In his interview with Izvestia, Kostunov said he was “strongly surprised” by the Assembly’s bias in the Magnitsky case and its reluctance to listen to the Russian side, comparing the debates to the “censure of [Soviet dissident Alexander] Solzhenitsyn’s works.”

 

He said the Russian delegation was surprised by the fact that William Browder, the CEO of Hermitage Capital for whom Magnitsky worked until his death in 2009, was invited to speak at the debates, but refused to testify to representatives of Russia’s Investigative Committee.

 

“We know that William Browder could influence the parliamentarians’ opinion at a reception he organized for European parliamentarians,” Kostunov was quoted as saying.

 

“When I was asked about responsibility for a person who misinforms OSCE parliamentarians, I was told that no responsibility is envisaged and this is not the first time that such a situation has emerged.
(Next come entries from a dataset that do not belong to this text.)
(** * Smart watch control core: a shallow embedding of [main.c]

    The development follows the translation unit top to bottom: the
    data structures and globals, the sensor path ([readAccelerometerAxis],
    [detectStep], [checkTiltToSave]), the clock ([advanceDate],
    [incrementSystemTime]), the menu pages, the Timer1 interrupt handler
    and the body of the foreground loop of [main].

    Conventions.
    - A C integer of width [w] is a [Z] and every store into it is
      written with its wrap-around ([u8], [u16], [u32]).
    - An array is a [list]; a read or a write outside its bounds is
      undefined behaviour in C and is the outcome [Undefined] (or [None]
      for the pure clock functions).
    - A [float] is an IEEE 754 binary32 number ([spec_float] at
      precision 24), computed on with the operations of [Module F32]. *)

From Stdlib Require Import ZArith QArith Qabs Qround Qminmax Lia Lqa Bool String Ascii.
From Stdlib Require Import Floats.SpecFloat.
From Stdlib Require Import DecimalString DecimalN.
From stdpp Require Import base option list.

Local Open Scope Z_scope.

(** ** Fixed-width integers *)

Definition u8 (x : Z) : Z := x mod 256.
Definition u16 (x : Z) : Z := x mod 65536.
Definition u32 (x : Z) : Z := x mod 4294967296.

(** Conversion of a 16-bit pattern to [int16_t] (two's complement). *)
Definition int16 (x : Z) : Z :=
  let r := x mod 65536 in if r <? 32768 then r else r - 65536.

(** [a[i]] for a C array: [None] outside the bounds. *)
Definition array_get {A} (a : list A) (i : Z) : option A :=
  if i <? 0 then None else a !! Z.to_nat i.

(** [a[i] = v] for a C array: [None] outside the bounds. *)
Definition array_set {A} (a : list A) (i : Z) (v : A) : option (list A) :=
  if (i <? 0) || (Z.of_nat (length a) <=? i) then None
  else Some (<[Z.to_nat i := v]> a).

(** ** Data structures *)

Record AccelerometerData := mkAccel { ax_x : Z; ax_y : Z; ax_z : Z }.

Record TimeSetting := mkTimeSetting { ts_hours : Z; ts_minutes : Z }.

Record DateSetting := mkDateSetting { ds_day : Z; ds_month : Z }.

Record ClockTime := mkClock {
  hours : Z;
  minutes : Z;
  seconds : Z;
  day : Z;
  month : Z
}.

(** * ClockModel *)

Module Clock.

Definition DAYS_PER_MONTH : list Z :=
  [31; 28; 31; 30; 31; 30; 31; 31; 30; 31; 30; 31].

(** [advanceDate]: the day is incremented first, then compared with the
    table entry of the (still current) month. *)
Definition advanceDate (t : ClockTime) : option ClockTime :=
  let d := u8 (day t + 1) in
  maxDays ← array_get DAYS_PER_MONTH (month t - 1);
  if maxDays <? d then
    let m := u8 (month t + 1) in
    Some (mkClock (hours t) (minutes t) (seconds t) 1 (if 12 <? m then 1 else m))
  else
    Some (mkClock (hours t) (minutes t) (seconds t) d (month t)).

(** [incrementSystemTime]: three consecutive (not nested) tests. *)
Definition incrementSystemTime (t : ClockTime) : option ClockTime :=
  let s := u8 (seconds t + 1) in
  let t1 :=
    if 60 <=? s then mkClock (hours t) (u8 (minutes t + 1)) 0 (day t) (month t)
    else mkClock (hours t) (minutes t) s (day t) (month t) in
  let t2 :=
    if 60 <=? minutes t1
    then mkClock (u8 (hours t1 + 1)) 0 (seconds t1) (day t1) (month t1)
    else t1 in
  if 24 <=? hours t2
  then advanceDate (mkClock 0 (minutes t2) (seconds t2) (day t2) (month t2))
  else Some t2.

(** The clock after [n] ticks. *)
Fixpoint tick_n (n : nat) (t : ClockTime) : option ClockTime :=
  match n with
  | O => Some t
  | S n' => t' ← incrementSystemTime t; tick_n n' t'
  end.

(** The data-model invariant of [ClockTime]: every field in its range
    and the day within the month's entry of the table. *)
Definition valid_clock (t : ClockTime) : Prop :=
  0 <= hours t < 24 /\ 0 <= minutes t < 60 /\ 0 <= seconds t < 60 /\
  1 <= month t <= 12 /\
  exists maxDays, array_get DAYS_PER_MONTH (month t - 1) = Some maxDays /\
                  1 <= day t <= maxDays.

(** *** Modelled time

    The specification's "advancing by N seconds in modeled time": a clock
    value is a number of seconds since 00:00:00 on day 1 of month 1 of a
    365-day year; advancing adds to that number modulo the year. *)

Definition SECONDS_PER_DAY : Z := 86400.
Definition SECONDS_PER_YEAR : Z := 365 * SECONDS_PER_DAY.

Definition days_before_month (m : Z) : Z :=
  foldr Z.add 0 (take (Z.to_nat (m - 1)) DAYS_PER_MONTH).

Definition day_of_year (t : ClockTime) : Z :=
  days_before_month (month t) + (day t - 1).

Definition to_seconds (t : ClockTime) : Z :=
  ((day_of_year t * 24 + hours t) * 60 + minutes t) * 60 + seconds t.

(** Month and day of the [n]-th day of the year, walking the table. *)
Fixpoint date_of_day (table : list Z) (m : Z) (n : Z) : Z * Z :=
  match table with
  | [] => (m, n + 1)
  | len :: rest => if n <? len then (m, n + 1) else date_of_day rest (m + 1) (n - len)
  end.

Definition of_seconds (n : Z) : ClockTime :=
  let '(m, d) := date_of_day DAYS_PER_MONTH 1 (n / SECONDS_PER_DAY) in
  let r := n mod SECONDS_PER_DAY in
  mkClock (r / 3600) ((r / 60) mod 60) (r mod 60) d m.

Definition advance_seconds (n : Z) (t : ClockTime) : ClockTime :=
  of_seconds ((to_seconds t + n) mod SECONDS_PER_YEAR).

End Clock.

(** * The machine state

    The globals of [main.c] and the [static] locals of its functions, one
    field each, under their source names (the two statics called
    [button1HoldCount] are prefixed with their function).  [page] and
    [tiltCount] are not globals: the menu pages are nested loops inside
    [executeMenuSelection], and the model runs them one iteration per
    foreground poll, so it records which loop is executing and the loop's
    local counter. *)

Inductive Page :=
| InMainLoop        (* [while (1)] of [main] *)
| InGraphLoop       (* [while (graphModeActive)] of [displayStepGraph] *)
| InTimeFormatLoop  (* [while (inTimeFormatMenu)] of [manageTimeFormatSelection] *)
| InTimeSetLoop     (* [while (inTimeSetMenu)] of [manageTimeSetPage] *)
| InDateSetLoop.    (* [while (inTimeSetMenu)] of [manageDateSetPage] *)

Record Sys := mkSys {
  stepRateHistory : list Z;
  currentStepPace : spec_float;
  isGraphDisplayed : bool;
  timeToSet : TimeSetting;
  timeFieldSelected : Z;
  dateToSet : DateSetting;
  dateFieldSelected : Z;
  wasStepThresholdExceeded : bool;
  isMovementActive : bool;
  totalSteps : Z;
  stepsPerSecond : list Z;
  currentSecondIndex : Z;
  displayedStepPace : spec_float;
  elapsedSeconds : Z;
  use12HourFormat : bool;
  inTimeFormatMenu : bool;
  inTimeSetMenu : bool;
  timeFormatOption : Z;
  showFootIcon : bool;
  redrawClock : bool;
  justEnteredMenu : bool;
  inMainMenu : bool;
  systemClock : ClockTime;
  currentMenuSelection : Z;
  t1_button1HoldCount : Z;  (* static [button1HoldCount] of [_T1Interrupt] *)
  previousStepCount : Z;  (* static of [_T1Interrupt] *)
  inactivityCount : Z;  (* static of [_T1Interrupt] *)
  graph_button1HoldCount : Z;  (* static [button1HoldCount] of [displayStepGraph] *)
  button1WasPressed : bool;  (* static of [main] *)
  button2WasPressed : bool;  (* static of [main] *)
  comboPressCount : Z;  (* static of [main] *)
  wasInMenu : bool;  (* static of [main] *)
  previousTime : string;  (* static of [updateMenuTimeDisplay] *)
  tiltCount : Z;  (* local of [manageTimeSetPage], [manageDateSetPage] *)
  page : Page  (* the foreground loop in execution *)
}.

(** The values the globals and statics are initialised with. *)
Definition boot : Sys := {|
  stepRateHistory := replicate 90 0;
  currentStepPace := S754_zero false;  (* 0.0f *)
  isGraphDisplayed := false;
  timeToSet := mkTimeSetting 4 0;
  timeFieldSelected := 0;
  dateToSet := mkDateSetting 24 1;
  dateFieldSelected := 0;
  wasStepThresholdExceeded := false;
  isMovementActive := false;
  totalSteps := 0;
  stepsPerSecond := replicate 60 0;
  currentSecondIndex := 0;
  displayedStepPace := S754_zero false;  (* 0.0f *)
  elapsedSeconds := 0;
  use12HourFormat := true;
  inTimeFormatMenu := false;
  inTimeSetMenu := false;
  timeFormatOption := 0;
  showFootIcon := false;
  redrawClock := false;
  justEnteredMenu := false;
  inMainMenu := false;
  systemClock := mkClock 4 0 0 24 1;
  currentMenuSelection := 0;
  t1_button1HoldCount := 0;
  previousStepCount := 0;
  inactivityCount := 0;
  graph_button1HoldCount := 0;
  button1WasPressed := false;
  button2WasPressed := false;
  comboPressCount := 0;
  wasInMenu := false;
  previousTime := EmptyString;
  tiltCount := 0;
  page := InMainLoop
|}.

(** Assignment to a global.  [expanded s] is [s] written field by field;
    a setter is that record with the one field replaced. *)
Abbreviation expanded s :=
  (mkSys (stepRateHistory s) (currentStepPace s) (isGraphDisplayed s)
    (timeToSet s) (timeFieldSelected s) (dateToSet s) (dateFieldSelected s)
    (wasStepThresholdExceeded s) (isMovementActive s) (totalSteps s)
    (stepsPerSecond s) (currentSecondIndex s) (displayedStepPace s)
    (elapsedSeconds s) (use12HourFormat s) (inTimeFormatMenu s)
    (inTimeSetMenu s) (timeFormatOption s) (showFootIcon s) (redrawClock s)
    (justEnteredMenu s) (inMainMenu s) (systemClock s)
    (currentMenuSelection s) (t1_button1HoldCount s) (previousStepCount s)
    (inactivityCount s) (graph_button1HoldCount s) (button1WasPressed s)
    (button2WasPressed s) (comboPressCount s) (wasInMenu s) (previousTime s)
    (tiltCount s) (page s)).

Ltac assign s field v :=
  let e := constr:(expanded s) in
  let p := eval pattern (field s) in e in
  match p with
  | ?f _ => let r := eval cbv beta in (f v) in exact r
  end.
People somehow connected to OSCE PA organizers can freely disseminate any information… with impunity,” the lawmaker said.

 

Russia’s amendments are to be drafted by fall 2012.

 

Under the organization’s rules of procedure, they are to be introduced by at least 11 parliamentarians from three states. Amendments are then submitted to a subcommittee established for the purpose. The final decision on whether the amendments should be approved or rejected is made by a permanent committee on the basis of the subcommittee’s recommendations.